Pre-draft measurables
| Height | Weight | Arm length | Hand span | 40-yard dash | 10-yard split | 20-yard split | 20-yard shuttle | Three-cone drill | Vertical jump | Broad jump | Bench press |
| 6 ft 4+1⁄8 in (1.93 m) | 247 lb (112 kg) | 32+3⁄4 in (0.83 m) | 10 in (0.25 m) | 4.85 s | 1.68 s | 2.77 s | 4.57 s | 7.22 s | 34.5 in (0.88 m) | 10 ft 0 in (3.05 m) | 20 reps |
All values from NFL Combine/Louisville Pro Day

===San Francisco 49ers===
Hikutini was signed by the San Francisco 49ers as an undrafted free agent on May 4, 2017. He was waived on September 2, and was signed to the practice squad the next day. He was promoted to the active roster on October 14. In Week 7, in the 40–10 loss to the Dallas Cowboys, he had his first career NFL reception, a five-yard catch. He was placed on the injured reserve list on November 6.

On September 1, 2018, Hikutini was waived by the 49ers.

===Minnesota Vikings===
On September 3, 2018, Hikutini was signed to the Minnesota Vikings' practice squad. He signed a reserve/future contract with the Vikings on January 2, 2019. Hikutini was waived by Minnesota on August 31.

===Dallas Cowboys===
On September 2, 2019, Hikutini was signed to the Dallas Cowboys practice squad. On December 30, Hikutini was signed to a reserve/future contract.

On September 4, 2020, Hikutini was waived by the Cowboys and re-signed to the practice squad.
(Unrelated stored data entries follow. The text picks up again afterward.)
Lemma escape_length d s : zlen s <= zlen (url_escape d s) <= 3 * zlen s /\
  (zlen (url_escape d s) = zlen s -> url_escape d s = s).
Proof.
  induction s as [|c s [IH IH']]; [done|]. cbn [url_escape]. rewrite zlen_app, zlen_cons.
  destruct (_ && _); rewrite ?percent_length; change (zlen [c]) with 1; (split; [lia|]); intros E; [lia|].
  cbn [app]. f_equal. apply IH'. lia.
Qed.
Lemma measure_escape d s : forall len, url_measure d s len = len + zlen (url_escape d s).
Proof.
  induction s as [|c s IH]; intros len; cbn [url_measure url_escape]; [change (zlen []) with 0; lia|].
  rewrite IH, zlen_app. destruct (_ && _); rewrite ?percent_length; change (zlen [c]) with 1; lia.
Qed.

Lemma encode_fits d s : forall x len, x + zlen (url_escape d s) <= len -> url_encode_loop d s x len = url_escape d s.
Proof.
  induction s as [|c s IH]; intros x len Hx; [done|]. cbn [url_encode_loop url_escape] in *.
  rewrite zlen_app in Hx. pose proof (zlen_nonneg (url_escape d s)).
  destruct (_ && _); rewrite ?percent_length in Hx; change (zlen [c]) with 1 in *.
  - rewrite Z.geb_leb, Z.gtb_ltb, (proj2 (Z.leb_gt _ _)), (proj2 (Z.ltb_ge _ _)) by lia. rewrite IH by lia. done.
  - rewrite Z.geb_leb, (proj2 (Z.leb_gt _ _)) by lia. rewrite IH by lia. done.
Qed.
Lemma core_encode_escape d s : zlen s < 2 ^ 62 ->
  switch_core_url_encode_opt true (Some s) d = Ret (Some (url_escape d s)).
Proof.
  intros Hs. unfold switch_core_url_encode_opt, switch_url_encode_opt. rewrite measure_escape.
  destruct (escape_length d s) as [Hl He]. pose proof (zlen_nonneg s).
  destruct (Z.eqb_spec (zlen s + 1) (0 + zlen (url_escape d s) + 1)); [by rewrite He by lia|].
  rewrite u64_small by lia. rewrite encode_fits by lia. done.
Qed.
(* ===== verification/NetList.v ===== *)
(** * NetList: network lists (access control) of src/switch_utils.c

    An address is the union [ip_t]: sixteen bytes of which the first four are the
    IPv4 address, a [uint32_t] in host order on a little-endian machine.
    [inet_pton] for IPv4 is modelled; for IPv6 it is a parameter.  Where the code
    goes on with an address that [inet_pton] did not write, the result is
    undefined. *)
From S2P Require Import Prelude HashTable CoreHash UrlCode Separate TextUtil CaseLanes.
From Stdlib Require Import ZArith Lia.
From stdpp Require Import base numbers option list strings.

Local Open Scope Z_scope.

(** ** Data *)
Definition ip_t : Type := list Z.
Definition v4 (ip : ip_t) : Z := word_of (take 4 ip).
(** The union with [v4] set in a block of zeros. *)
Definition of_v4 (w : Z) : ip_t := bytes_of 4 w ++ replicate 12 0.

Definition AF_INET : Z := 2.
Definition AF_INET6 : Z := 10.
Definition MAX_NETWORK_PORTS : nat := 10.

Record switch_network_port_range := {
  port : Z;
  ports : list Z;
  min_port : Z;
  max_port : Z
}.
Definition no_ports : switch_network_port_range :=
  {| port := 0; ports := replicate MAX_NETWORK_PORTS 0; min_port := 0; max_port := 0 |}.

Record switch_network_node := {
  nd_ip : ip_t;
  nd_mask : ip_t;
  nd_bits : Z;
  nd_family : Z;
  nd_ok : bool;
  nd_token : option (list Z);
  nd_str : list Z;
  nd_ports : switch_network_port_range
}.
Record switch_network_list := {
  node_head : list switch_network_node;
  default_type : bool;
  list_name : list Z
}.
Definition switch_network_list_create (name : list Z) (dflt : bool) : switch_network_list :=
  {| node_head := []; default_type := dflt; list_name := name |}.
Definition push_node (l : switch_network_list) (n : switch_network_node) : switch_network_list :=
  {| node_head := n :: node_head l; default_type := default_type l; list_name := list_name l |}.

(** ** Tests *)
(** [switch_test_subnet] of include/switch_utils.h *)
Definition switch_test_subnet (ip net mask : Z) : bool :=
  if negb (mask =? 0) then Z.land net mask =? Z.land ip mask
  else if negb (net =? 0) then net =? ip else true.

Definition unspecified (ip : ip_t) : bool := forallb (Z.eqb 0) ip.
Definition in6_and_mask (ip mask : ip_t) : ip_t := zip_with Z.land ip mask.
Definition switch_testv6_subnet (ip net mask : ip_t) : bool :=
  if negb (unspecified mask) then bool_decide (in6_and_mask net mask = in6_and_mask ip mask)
  else if negb (unspecified net) then bool_decide (net = ip) else true.

Fixpoint port_listed (p : Z) (l : list Z) : bool :=
  match l with [] => false | x :: l => if x =? 0 then false else (p =? x) || port_listed p l end.
Definition is_port_in_node (p : Z) (r : switch_network_port_range) : bool :=
  if p =? 0 then true
  else if negb (port r =? 0) && negb (port r =? p) then false
  else if negb (default 0 (head (ports r)) =? 0) then port_listed p (take MAX_NETWORK_PORTS (ports r))
  else if negb (min_port r =? 0) || negb (max_port r =? 0) then (min_port r <=? p) && (p <=? max_port r)
  else true.

(** ** Validation *)
(** The verdict and the token of the rule that gave it. *)
Fixpoint validate_loop (matches : switch_network_node -> bool) (nodes : list switch_network_node) (bits : Z) (ok : bool)
  (token : option (list Z)) : bool * option (list Z) :=
  match nodes with
  | [] => (ok, token)
  | n :: nodes =>
    if (bits <=? nd_bits n) && matches n then validate_loop matches nodes (nd_bits n) (nd_ok n) (nd_token n)
    else validate_loop matches nodes bits ok token
  end.
Definition matches_ip (ip p : Z) (n : switch_network_node) : bool :=
  negb (nd_family n =? AF_INET6) && switch_test_subnet ip (v4 (nd_ip n)) (v4 (nd_mask n)) && is_port_in_node p (nd_ports n).
Definition matches_ip6 (ip : ip_t) (n : switch_network_node) : bool :=
  negb (nd_family n =? AF_INET) && switch_testv6_subnet ip (nd_ip n) (nd_mask n).
Definition switch_network_list_validate_ip_port_token (l : switch_network_list) (ip p : Z) : bool * option (list Z) :=
  validate_loop (matches_ip ip p) (node_head l) 0 (default_type l) None.
(** The port is not looked at. *)
Definition switch_network_list_validate_ip6_port_token (l : switch_network_list) (ip : ip_t) (p : Z) : bool * option (list Z) :=
  validate_loop (matches_ip6 ip) (node_head l) 0 (default_type l) None.
Definition switch_network_list_validate_ip_token (l : switch_network_list) (ip : Z) : bool * option (list Z) :=
  switch_network_list_validate_ip_port_token l ip 0.
Definition switch_network_list_validate_ip6_token (l : switch_network_list) (ip : ip_t) : bool * option (list Z) :=
  switch_network_list_validate_ip6_port_token l ip 0.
He signed a reserve/future contract with the Cowboys on January 4, 2021. Hikutini was waived by the Cowboys on March 19.

=== New York Giants ===
On March 30, 2021, Hikutini was signed by the New York Giants, reuniting with offensive coordinator Jason Garrett, who was his head coach with the Cowboys in 2019. He was waived/injured on August 24, and placed on injured reserve. He was released on September 2.

===Michigan Panthers===
On October 7, 2022, Hikutini signed with the Michigan Panthers of the United States Football League (USFL). On May 4, 2023, he was placed on the inactive list. On May 11, Hikutini was activated. He appeared in nine games (six starts), recording 21 receptions for 239 yards and five touchdowns. Hikutini re-signed with the team on September 24, 2024.

==NFL career statistics==
=== Regular season ===

| Year | Team | Games |  | Receiving |  |  |  |  |
| GP | GS | Rec | Yds | Avg | Lng | TD |
| 2017 | SF | 4 | 0 | 2 | 15 | 7.5 | 10 | 0 |
| Career |  | 4 | 0 | 2 | 15 | 7.5 | 10 | 0 |

==USFL/UFL career statistics==
=== Regular season ===

| Year | Team | League | Games |  | Receiving |  |  |  |  |
| GP | GS | Rec | Yds | Avg | Lng | TD |
| 2023 | MICH | USFL | 9 | 6 | 21 | 239 | 11.4 | 36 | 5 |
| 2024 | MICH | UFL | 10 | 8 | 12 | 204 | 17.0 | 48 | 1 |
| 2025 | MICH | 9 | 3 | 13 | 162 | 12.3 | 35 | 1 |
| Career |  |  | 28 | 17 | 46 | 605 | 13.2 | 36 | 7 |

=== Postseason ===

| Year | Team | League | Games |  | Receiving |  |  |  |  |
| GP | GS | Rec | Yds | Avg | Lng | TD |
| 2023 | MICH | USFL | 1 | 0 | 3 | 42 | 14.0 | 27 | 0 |
| 2024 | MICH | UFL | 1 | 1 | 3 | 15 | 5.0 | 8 | 0 |
| Career |  |  | 2 | 1 | 6 | 57 | 9.5 | 27 | 0 |

==Personal life==
Hikutini has lived in San Francisco, Sacramento, Elk Grove, and Wilton.